Cracked published an article today that pissed a lot of people off. (I’m not linking to it, but here’s a Pastebin of the relevant section.)
This is nothing unusual, of course, what with Cracked being renowned for clickbaiting rather than particularly rewarding content, but today it crossed a line from being relatively inoffensive clickbait into perpetuating some bullshit that has been on the rise for a few years now: the assumption, among certain members of the public, that game journalists are inherently corrupt, and that good review scores are frequently “bought” by publishers, particularly those who are advertising on the site in question.
The assumption that this sort of thing is going on probably goes back to “Gerstmanngate” back at Gamespot, when Jeff Gerstmann was let go following a mediocre review of Kane & Lynch from Eidos, and the story runs that Eidos put pressure on Gamespot to let Gerstmann go because they were ploughing a lot of money into the site at that time, paying considerable amounts to “reskin” all of Gamespot with a Kane & Lynch theme. It took several years — and Gamespot purchasing Gerstmann’s new online home Giant Bomb — before the full story came out, and it actually wasn’t all that different to what it appeared to be in the first place, though there were a few other factors at play, too.
The fact is, in this instance, Gerstmann didn’t do anything wrong, and Gamespot’s behaviour in this instance was highly irregular for the rest of the industry — so much so that it’s an incident still talked about today, and one which hasn’t been recreated since. And yet somehow we’re still plagued with the assumption that the big gaming sites — and indeed some of the smaller ones — are in cahoots with the publishers, with stacks of cash regularly changing hands in exchange for good review scores. The Cracked piece’s evidence for this was the disparity between Metacritic critic aggregates and user review scores for a variety of popular titles, including Mass Effect 3, Call of Duty Ghosts and a few others — neglecting to take the commonplace practice of “review bombing” into account, whereby Metacritic users deliberately skew their scores in one direction or the other in an attempt to influence the overall user rating. (This also happens on Amazon.)
I can categorically state that any respectable site worth its salt in today’s modern gaming industry is completely independent from developers and publishers, and has no moral or financial obligation to be nice to people. Reviews of video games are the opinion of one or two people at most, and common practice in the industry sees people who are interested in particular genres being given games of that type to review — it makes sense, since they have the specialist knowledge, and giving a game of a particular type to someone who clearly is not experienced in that genre often attracts accusations of bias in the other direction, so sites can’t really win.

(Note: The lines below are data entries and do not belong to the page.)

(* ===== verification/Durability.v ===== *)
(** * Durability of engine operations

    The kernel is code outside the repository: it appears as a transition
    system with the facts about rename(2), fsync(2) and fstat(2) that the move
    engine relies on.  Directory entries have a cached value, which running
    processes see, and a value on disk, which survives a crash.  The theorems
    compose the executions of [Engine] with any such kernel; an in-memory
    kernel shows the interface can be met. *)
From stdpp Require Import base numbers list option strings gmap.
From Stdlib Require Import Strings.Byte ZArith.
From S2P Require Import Prelude FsLinux Engine.

(** ** The kernel interface *)

(** A directory is named by its device and inode numbers. *)
Abbreviation dir_id := (Z * Z)%type.

Class Kernel (W : Type) : Type := {
  kstep : W -> Syscall -> Answer -> W -> Prop;
  dir_of : W -> Z -> option dir_id;
  cached : W -> dir_id -> bytes -> option Z;
  on_disk : W -> dir_id -> bytes -> option Z
}.

Class KernelLaws (W : Type) `{Kernel W} : Prop := {
  (** An open descriptor keeps naming its directory. *)
  kl_fds w c a w' fd D : kstep w c a w' -> dir_of w fd = Some D -> dir_of w' fd = Some D;
  (** Calls that fail, or that are not directory operations, change no entry. *)
  kl_unchanged w c a w' D n :
    kstep w c a w' -> mutates c && negb (failed a) = false -> cached w' D n = cached w D n;
  (** A successful no-replace rename moves one entry to a free name. *)
  kl_rename w d1 n1 d2 n2 a w' :
    kstep w (SysRenameat2 d1 n1 d2 n2 RENAME_NOREPLACE) a w' -> failed a = false ->
    exists D1 D2 i, dir_of w d1 = Some D1 /\ dir_of w d2 = Some D2 /\
      cached w D1 n1 = Some i /\ cached w D2 n2 = None /\
      cached w' D2 n2 = Some i /\ cached w' D1 n1 = None /\
      forall D n, (D, n) <> (D1, n1) -> (D, n) <> (D2, n2) -> cached w' D n = cached w D n;
  (** A successful unlink removes one entry. *)
  kl_unlink w d n flags a w' :
    kstep w (SysUnlinkat d n flags) a w' -> failed a = false ->
    exists D, dir_of w d = Some D /\ cached w' D n = None /\
      forall D' n', (D', n') <> (D, n) -> cached w' D' n' = cached w D' n';
  (** After a successful fsync of a directory its entries are on disk. *)
  kl_fsync w fd a w' D n :
    kstep w (SysFsync fd) a w' -> failed a = false -> dir_of w fd = Some D ->
    on_disk w' D n = cached w' D n;
  (** The disk changes only by writing back cached entries. *)
  kl_writeback w c a w' D n :
    kstep w c a w' ->
    on_disk w' D n = on_disk w D n \/ on_disk w' D n = cached w D n \/ on_disk w' D n = cached w' D n;
  (** fstat reports the identity of an open directory. *)
  kl_fstat w fd a w' st D :
    kstep w (SysFstat fd) a w' -> check_stat a = Ok st -> dir_of w fd = Some D ->
    D = (st_dev st, st_ino st)
}.

(** The states a kernel passes through while answering a trace. *)
Inductive kruns {W : Type} `{Kernel W} : W -> list event -> W -> Prop :=
| kruns_nil w : kruns w [] w
| kruns_cons w c a w1 tr w2 : kstep w c a w1 -> kruns w1 tr w2 -> kruns w ((c, a) :: tr) w2.

Section Durability.
Context {W : Type} `{KernelLaws W}.
Implicit Types w : W.

Lemma kruns_app w t1 t2 w2 :
  kruns w (t1 ++ t2) w2 <-> exists w1, kruns w t1 w1 /\ kruns w1 t2 w2.
Proof.
  revert w. induction t1 as [|[c a] t1 IH]; intros w; cbn [app].
  - split; [intros; exists w; split; [constructor|done]|]. intros (w1 & H1 & H2). by inversion H1; subst.
  - split.
    + intros Hr. inversion Hr as [|? ? ? w1 ? ? Hs Hr']; subst. apply IH in Hr' as (w3 & ? & ?).
      exists w3. split; [by econstructor|done].
    + intros (w1 & H1 & H2). inversion H1 as [|? ? ? w3 ? ? Hs Hr']; subst.
      econstructor; [done|]. apply IH. eauto.
Qed.

Lemma kruns_one w c a w2 : kruns w [(c, a)] w2 -> kstep w c a w2.
Proof. intros Hr. inversion Hr as [|? ? ? w1 ? ? Hs Hr']; subst. by inversion Hr'; subst. Qed.

Definition synced w (D : dir_id) : Prop := forall n, on_disk w D n = cached w D n.

(** A run without a successful directory change: entries and descriptors are
    as before, and what was synced stays synced. *)
Lemma quiet_run w tr w' :
  kruns w tr w' -> commits tr = 0%nat ->
  (forall D n, cached w' D n = cached w D n) /\
  (forall fd D, dir_of w fd = Some D -> dir_of w' fd = Some D) /\
  (forall D, synced w D -> synced w' D).
Proof.
  induction 1 as [w|w c a w1 tr w2 Hs Hr IH]; intros Hc; [done|].
  rewrite commits_cons in Hc.
  destruct (mutates c && negb (failed a)) eqn:Hm; [lia|].
  destruct (IH Hc) as (IH1 & IH2 & IH3).
  assert (Hcache : forall D n, cached w1 D n = cached w D n) by (intros; by eapply kl_unchanged).
  split; [intros; by rewrite IH1|]. split; [eauto using kl_fds|].
  intros D HD. apply IH3. intros n. destruct (kl_writeback _ _ _ _ D n Hs) as [E|[E|E]]; rewrite E.
  - by rewrite HD, Hcache.
  - by rewrite Hcache.
  - done.
Qed.

(** A successful barrier syncs its directory and keeps the entries. *)
Lemma fsync_run w fd a w' D :
  kstep w (SysFsync fd) a w' -> failed a = false -> dir_of w fd = Some D ->
  synced w' D /\ (forall D n, cached w' D n = cached w D n) /\
  (forall fd D, dir_of w fd = Some D -> dir_of w' fd = Some D).
Proof.
  intros Hs Ha HD. split; [intros n; by eapply kl_fsync|].
  split; intros; [by eapply kl_unchanged|by eapply kl_fds].
Qed.

Lemma commits_settled sd dd t : source_settled sd dd t -> commits t = 0%nat \/
  exists t' a, t = t' ++ [(SysFsync sd, a)] /\ failed a = false.
Proof. intros [?|[[_ ->]|(a1 & a2 & s & d & -> & _)]]; [by right|by left|left; done]. Qed.

(** What the barriers after the destination's establish for both directories. *)
Lemma settled_run w t w' sd dd S D :
  kruns w t w' -> source_settled sd dd t -> commits t = 0%nat ->
  dir_of w sd = Some S -> dir_of w dd = Some D -> synced w D ->
  (forall D n, cached w' D n = cached w D n) /\ synced w' D /\ synced w' S.
Proof.
  intros Hr Hs Hc HS HD Hsync. destruct (quiet_run _ _ _ Hr Hc) as (H1 & H2 & H3).
  split; [done|]. split; [by apply H3|].
  destruct Hs as [(t' & a & -> & Ha)|[[-> ->]|(a1 & a2 & s & d & -> & E1 & E2 & Ed & Ei)]].
  - rewrite commits_app in Hc. apply kruns_app in Hr as (w1 & Hr1 & Hr2%kruns_one).
    destruct (quiet_run _ _ _ Hr1) as (_ & H5 & _); [lia|].
    destruct (fsync_run _ _ _ _ S Hr2 Ha) as [Hsy _]; [by apply H5|done].
  - rewrite HS in HD. injection HD as ->. by apply H3.
  - inversion Hr as [|? ? ? w1 ? ? Hs1 Hr1]; subst. apply kruns_one in Hr1.
    pose proof (kl_fstat _ _ _ _ _ _ Hs1 E1 HS) as ->.
    pose proof (kl_fds _ _ _ _ dd _ Hs1 HD) as HD1.
    pose proof (kl_fstat _ _ _ _ _ _ Hr1 E2 HD1) as ->. rewrite Ed, Ei. by apply H3.
Qed.

(** C1: a strict move that reports success is durable, and one that reports
    no commit changed nothing.  After success the object that was at the source
    is on disk at the destination name and gone from the source name, in both
    the cached and the on-disk view, and no other entry was touched; after a
    failure other than an unknown outcome every entry is as before. *)
Theorem strict_move_durable {T} sd sn dd dn ident (after : option MovedObject -> io (result T IoError))
    tr r w w' S D :
  quiet after -> exec (move_noreplace sd sn dd dn (mkMoveOptions ident Strict) after) tr r ->
  kruns w tr w' -> dir_of w sd = Some S -> dir_of w dd = Some D ->
  match r with
  | Ok _ =>
      exists i, cached w S sn = Some i /\ cached w D dn = None /\
        on_disk w' D dn = Some i /\ on_disk w' S sn = None /\
        cached w' D dn = Some i /\ cached w' S sn = None /\
        forall E n, (E, n) <> (S, sn) -> (E, n) <> (D, dn) -> cached w' E n = cached w E n
  | Err f => MoveFailure_is_outcome_unknown f = false -> forall E n, cached w' E n = cached w E n
  end.
Proof.
  intros Hq He Hr HS HD. pose proof (move_noreplace_commits _ _ _ _ _ _ _ _ Hq He) as Hc.
  destruct r as [out|f].
  - apply strict_move_trace in He as (a0 & t1 & a1 & t2 & -> & Ha0 & Hc1 & Ha1 & Hset); [|done].
    assert (Hc2 : commits t2 = 0%nat).
    { rewrite commits_cons, commits_app, commits_cons, Ha0, Ha1 in Hc.
      cbn in Hc. lia. }
    inversion Hr as [|? ? ? w1 ? ? Hs1 Hr1]; subst.
    apply kruns_app in Hr1 as (w2 & Hr1 & Hr2). inversion Hr2 as [|? ? ? w3 ? ? Hs3 Hr3]; subst.
    destruct (kl_rename _ _ _ _ _ _ _ Hs1 Ha0) as (S' & D' & i & HS' & HD' & Hi & Hn & Hd & Hgone & Hframe).
    rewrite HS in HS'. rewrite HD in HD'. injection HS' as <-. injection HD' as <-.
    destruct (quiet_run _ _ _ Hr1 Hc1) as (Q1 & Q2 & _).
    assert (Hfd2 : forall fd E, dir_of w fd = Some E -> dir_of w2 fd = Some E)
      by (intros; eapply Q2, kl_fds; eauto).
    destruct (fsync_run _ _ _ _ D Hs3 Ha1) as (Y1 & Y2 & Y3); [by apply Hfd2|].
    destruct (settled_run _ _ _ _ _ S D Hr3 Hset Hc2) as (Z1 & Z2 & Z3); [by auto..|].
    assert (Hcache : forall E n, cached w' E n = cached w1 E n) by (intros; by rewrite Z1, Y2, Q1).
    exists i. rewrite Z2, Z3, !Hcache. split; [done|]. split; [done|]. split; [done|]. split; [done|].
    split; [done|]. split; [done|]. intros E n H1 H2. rewrite Hcache. by apply Hframe.
  - intros Hf. cbn in Hc. rewrite Hf in Hc. by apply (quiet_run _ _ _ Hr Hc).
Qed.

End Durability.

(** ** An in-memory kernel *)

Record MemFs : Type := mkMemFs {
  m_fds : Z -> option dir_id;
  m_cache : dir_id -> bytes -> option Z;
  m_disk : dir_id -> bytes -> option Z
}.

Definition mem_step (w : MemFs) (c : Syscall) (a : Answer) (w' : MemFs) : Prop :=
  if failed a then w' = w
  else
    match c with
    | SysFsync fd =>
        exists D, m_fds w fd = Some D /\
          w' = mkMemFs (m_fds w) (m_cache w)
                 (fun E n => if decide (E = D) then m_cache w E n else m_disk w E n)
    | SysRenameat2 d1 n1 d2 n2 _ =>
        exists D1 D2 i, m_fds w d1 = Some D1 /\ m_fds w d2 = Some D2 /\
          m_cache w D1 n1 = Some i /\ m_cache w D2 n2 = None /\
          w' = mkMemFs (m_fds w)
                 (fun E n => if decide ((E, n) = (D2, n2)) then Some i
                             else if decide ((E, n) = (D1, n1)) then None else m_cache w E n)
                 (m_disk w)
    | SysUnlinkat d n _ =>
        exists D, m_fds w d = Some D /\
          w' = mkMemFs (m_fds w)
                 (fun E n' => if decide ((E, n') = (D, n)) then None else m_cache w E n') (m_disk w)
    | SysFstat fd =>
        exists st, a = Stats st /\ m_fds w fd = Some (st_dev st, st_ino st) /\ w' = w
    | SysRenameat _ _ _ _ | SysLinkat _ _ _ _ _ => False
    | _ => w' = w
    end.

#[export] Instance mem_kernel : Kernel MemFs := {|
  kstep := mem_step; dir_of := m_fds; cached := m_cache; on_disk := m_disk
|}.

(** Case analysis on one step of the in-memory kernel. *)
Ltac mem_cases Hs c a :=
  cbn [kstep mem_kernel dir_of cached on_disk] in *; unfold mem_step in Hs;
  destruct (failed a) eqn:?; [subst|destruct c]; try done;
  repeat match goal with H : exists _, _ |- _ => destruct H end; split_hyps; subst; try done.

#[export] Instance mem_kernel_laws : KernelLaws MemFs.
Proof.
  split.
  - intros w c a w' fd D Hs HD. mem_cases Hs c a.
  - intros w c a w' D n Hs Hm. mem_cases Hs c a.
  - intros w d1 n1 d2 n2 a w' Hs Ha. cbn [kstep mem_kernel dir_of cached on_disk] in *.
    unfold mem_step in Hs. rewrite Ha in Hs. destruct Hs as (D1 & D2 & i & H1 & H2 & H3 & H4 & ->).
    exists D1, D2, i. cbn. rewrite !decide_True by done.
    rewrite (decide_False (P := (D1, n1) = (D2, n2))) by (intros [= -> ->]; congruence).
    do 5 (split; [done|]). split; [by rewrite decide_True|]. intros D n Hn1 Hn2. by rewrite !decide_False.
  - intros w d n flags a w' Hs Ha. cbn [kstep mem_kernel dir_of cached on_disk] in *.
    unfold mem_step in Hs. rewrite Ha in Hs. destruct Hs as (D & H1 & ->).
    exists D. cbn. rewrite decide_True by done. do 2 (split; [done|]). intros D' n' Hn. by rewrite decide_False.
  - intros w fd a w' D n Hs Ha HD. cbn [kstep mem_kernel dir_of cached on_disk] in *.
    unfold mem_step in Hs. rewrite Ha in Hs. destruct Hs as (D' & H1 & ->). rewrite HD in H1.
    injection H1 as <-. cbn. by rewrite decide_True.
  - intros w c a w' D n Hs. mem_cases Hs c a; cbn; auto. case_decide; auto.
  - intros w fd a w' st D Hs Hst HD. cbn [kstep mem_kernel dir_of] in *. unfold mem_step in Hs.
    destruct a; cbn in Hst; [done|..]; cbn [failed] in Hs; destruct Hs as (st1 & E & H1 & ->);
      simplify_eq. done.
Qed.

Definition sample_fs : MemFs :=
  mkMemFs (fun fd => if decide (fd = 3%Z) then Some (1, 10)%Z else if decide (fd = 4%Z) then Some (1, 20)%Z else None)
    (fun D n => if decide ((D, n) = ((1, 10)%Z, [x61])) then Some 99%Z else None)
    (fun D n => if decide ((D, n) = ((1, 10)%Z, [x61])) then Some 99%Z else None).

Lemma strict_move_durable_witness :
  exists w', kruns sample_fs sample_move_trace w' /\
    exists i, cached sample_fs (1, 10)%Z [x61] = Some i /\ cached sample_fs (1, 20)%Z [x62] = None /\
      on_disk w' (1, 20)%Z [x62] = Some i /\ on_disk w' (1, 10)%Z [x61] = None /\
      cached w' (1, 20)%Z [x62] = Some i /\ cached w' (1, 10)%Z [x61] = None /\
      forall E n, (E, n) <> ((1, 10)%Z, [x61]) -> (E, n) <> ((1, 20)%Z, [x62]) ->
        cached w' E n = cached sample_fs E n.
Proof.
  assert (Hr : exists w', kruns sample_fs sample_move_trace w').
  { eexists. unfold sample_move_trace.
    eapply kruns_cons; [exists (1, 10)%Z, (1, 20)%Z, 99%Z; repeat split|].
    eapply kruns_cons; [exists (1, 20)%Z; repeat split|].
    eapply kruns_cons; [exists (1, 10)%Z; repeat split|]. apply kruns_nil. }
  destruct Hr as [w' Hr]. exists w'. split; [exact Hr|].
  apply (strict_move_durable 3 [x61] 4 [x62] None (fun _ => Ret (Ok tt)) sample_move_trace (Ok tt)
    sample_fs w' (1, 10)%Z (1, 20)%Z (quiet_ret tt)); [|exact Hr|reflexivity|reflexivity].
  vm_compute. tauto.
Defined.

Section Unlink.
Context {W : Type} `{KernelLaws W}.

(** A verified unlink that reports success removed exactly the named
    entry and the removal is on disk; one that reports no commit, or a missing
    source, changed nothing. *)
Theorem unlink_durable d n tr r (w w' : W) D :
  exec (unlink_verified d n) tr r -> kruns w tr w' -> dir_of w d = Some D ->
  match r with
  | Ok _ => on_disk w' D n = None /\ cached w' D n = None /\
      forall E m, (E, m) <> (D, n) -> cached w' E m = cached w E m
  | Err f => UnlinkFailure_is_outcome_unknown f = false -> forall E m, cached w' E m = cached w E m
  end.
Proof.
  intros He Hr HD. pose proof (unlink_verified_commits _ _ _ _ He) as Hc. destruct r as [u|f].
  - apply exec_try in He as [(e & _ & ?)|(t1 & t2 & x & -> & H1 & H2)]; [done|].
    apply exec_map_err_ok in H1. destruct x. apply exec_unlinkat, one_call_ok in H1 as (a1 & -> & Ha1).
    apply exec_map_err_ok, fsync_ok in H2 as (a2 & -> & Ha2).
    inversion Hr as [|? ? ? w1 ? ? Hs1 Hr1]; subst. apply kruns_one in Hr1.
    destruct (kl_unlink _ _ _ _ _ _ Hs1 Ha1) as (D' & HD' & Hgone & Hframe).
    rewrite HD in HD'. injection HD' as <-.
    destruct (fsync_run _ _ _ _ D Hr1 Ha2) as (Hsy & Hcache & _); [by eapply kl_fds|].
    rewrite Hsy, Hcache. split; [done|]. split; [done|]. intros E m Hne. rewrite Hcache. by apply Hframe.
  - intros Hf. cbn in Hc. rewrite Hf in Hc. by apply (quiet_run _ _ _ Hr Hc).
Qed.

End Unlink.

Definition sample_unlink_trace : list event :=
  [(SysUnlinkat 3 [x61] 0, Returns 0); (SysFsync 3, Returns 0)].

Lemma unlink_durable_witness :
  exists w', kruns sample_fs sample_unlink_trace w' /\
    on_disk w' (1, 10)%Z [x61] = None /\ cached w' (1, 10)%Z [x61] = None /\
    forall E m, (E, m) <> ((1, 10)%Z, [x61]) -> cached w' E m = cached sample_fs E m.
Proof.
  assert (Hr : exists w', kruns sample_fs sample_unlink_trace w').
  { eexists. unfold sample_unlink_trace.
    eapply kruns_cons; [exists (1, 10)%Z; repeat split|].
    eapply kruns_cons; [exists (1, 10)%Z; repeat split|]. apply kruns_nil. }
  destruct Hr as [w' Hr]. exists w'. split; [exact Hr|].
  apply (unlink_durable 3 [x61] sample_unlink_trace (Ok tt) sample_fs w' (1, 10)%Z);
    [|exact Hr|reflexivity]. vm_compute. tauto.
Defined.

Packets of money do not change hands in exchange for review scores. The most contact your average video game journalist has with a publisher during the review process is a couple of emails back and forth requesting review codes, and perhaps another when it’s all over sending a link to the publisher’s PR representative sharing the review. Review events such as the writer of the Cracked piece describes are relatively unusual, and most outlets deliberately eschew these tightly-controlled environments in favour of giving their reviewers adequate time to spend with the game and get a good feel for it, rather than playing edited highlights with a PR person breathing down their neck. These events do occasionally happen, of course, particularly for big games, and they can be useful — Call of Duty events can be a good opportunity to test out the games’ multiplayer modes before the game goes live on public servers, for example — but for the most part, lavish, PR-funded events tend to be for previews rather than reviews, and again, no money exchanges hands. Because why the hell would it?

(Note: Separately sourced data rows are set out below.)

(* ===== verification/Verified.v ===== *)
(** * The object verifier

    Models [crates/steadq-core/src/queue/verified.rs]: verification of a job
    envelope, of its payload and of receipts on an open descriptor, by
    positional reads.  The incremental hasher is the byte string it was fed;
    finalizing it is the digest of that string.  [verification_exact] relates
    the streaming verification of a file to [ValidatedEnvelope_from_bytes] on
    its content. *)
From stdpp Require Import base numbers list option strings.
From Stdlib Require Import Strings.Byte ZArith.
From S2P Require Import Prelude Math Names Format Cbor FsLinux FsRead Ticket Engine Logic.
Open Scope string_scope.
Open Scope list_scope.

(** ** Message texts

    The [Display] texts that end up inside error messages.  No decision of the
    code depends on them, so they are left abstract. *)
Class Texts : Type := {
  io_text : IoError -> string;
  header_text : HeaderError -> string;
  receipt_text : ReceiptError -> string;
  parse_text : ParseError -> string;
  retry_text : RetryError -> string;
  watermark_text : WatermarkError -> string;
  extension_text : CborError -> string;
  publish_phase_text : TmpfilePublishPhase -> string;
  move_phase_text : MovePhase -> string;
  format_text : FormatError -> string;
  bytes_text : bytes -> string;
  number_text : Z -> string;
  hex_text : Z -> string
}.
Definition sample_texts : Texts :=
  {| io_text := fun _ => "io"; header_text := fun _ => "header"; receipt_text := fun _ => "receipt";
     parse_text := fun _ => "name"; retry_text := fun _ => "retry";
     watermark_text := fun _ => "watermark"; extension_text := fun _ => "extension";
     publish_phase_text := fun _ => "phase"; move_phase_text := fun _ => "phase"; bytes_text := fun _ => "text";
     number_text := fun _ => "n"; hex_text := fun _ => "0x"; format_text := fun _ => "format" |}.

(** ** Errors and results *)

Inductive VerificationError : Type :=
| VerifyIo (s : string)
| VerifyCorrupt (s : string)
| VerifyPayloadCorrupt.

The Cracked piece is based on a number of completely unsubstantiated assumptions, and on a number of flat-out inaccuracies. Publishers do not pay either outlets or individual reviewers for the right to quote their words on box art or in trailers, for example; nor do any but the most disreputable publications charge publishers for reviews — look at the recent controversy over Indie Game Mag, for example; they’ve since released the person who was attempting to charge for reviews and ditched his policies, since pretty much any games journalist or outlet with any respectability was genuinely shocked and disapproving of what was going on there.
I’ve worked for a number of different magazines and online outlets over the years — both paid and unpaid — and all have been the absolute picture of honour, respectability, professionalism and ethics. Ironically, the rest of the Cracked piece actually made some fair points about the state of the industry in 2013 — though I disagree fundamentally with its core assertion that the industry is teetering on the brink of a crash — but, J.F. Sargent and Dave Williams, your unsubstantiated allegations about the games press are massively disrespectful to those of us who work our arses off every day to bring people the latest news, views and opinions about what’s hot in gaming, and it’s extremely disappointing to see that even after widespread criticism of the Cracked piece today, it still has not been edited, modified or clarified.
Perhaps this is revenge for all the times people have referred to Cracked as lowest-common-denominator Internet clickbait with absolutely no journalistic integrity; unfortunately, pieces like this one today only go to prove that there’s more than an element of truth to those allegations.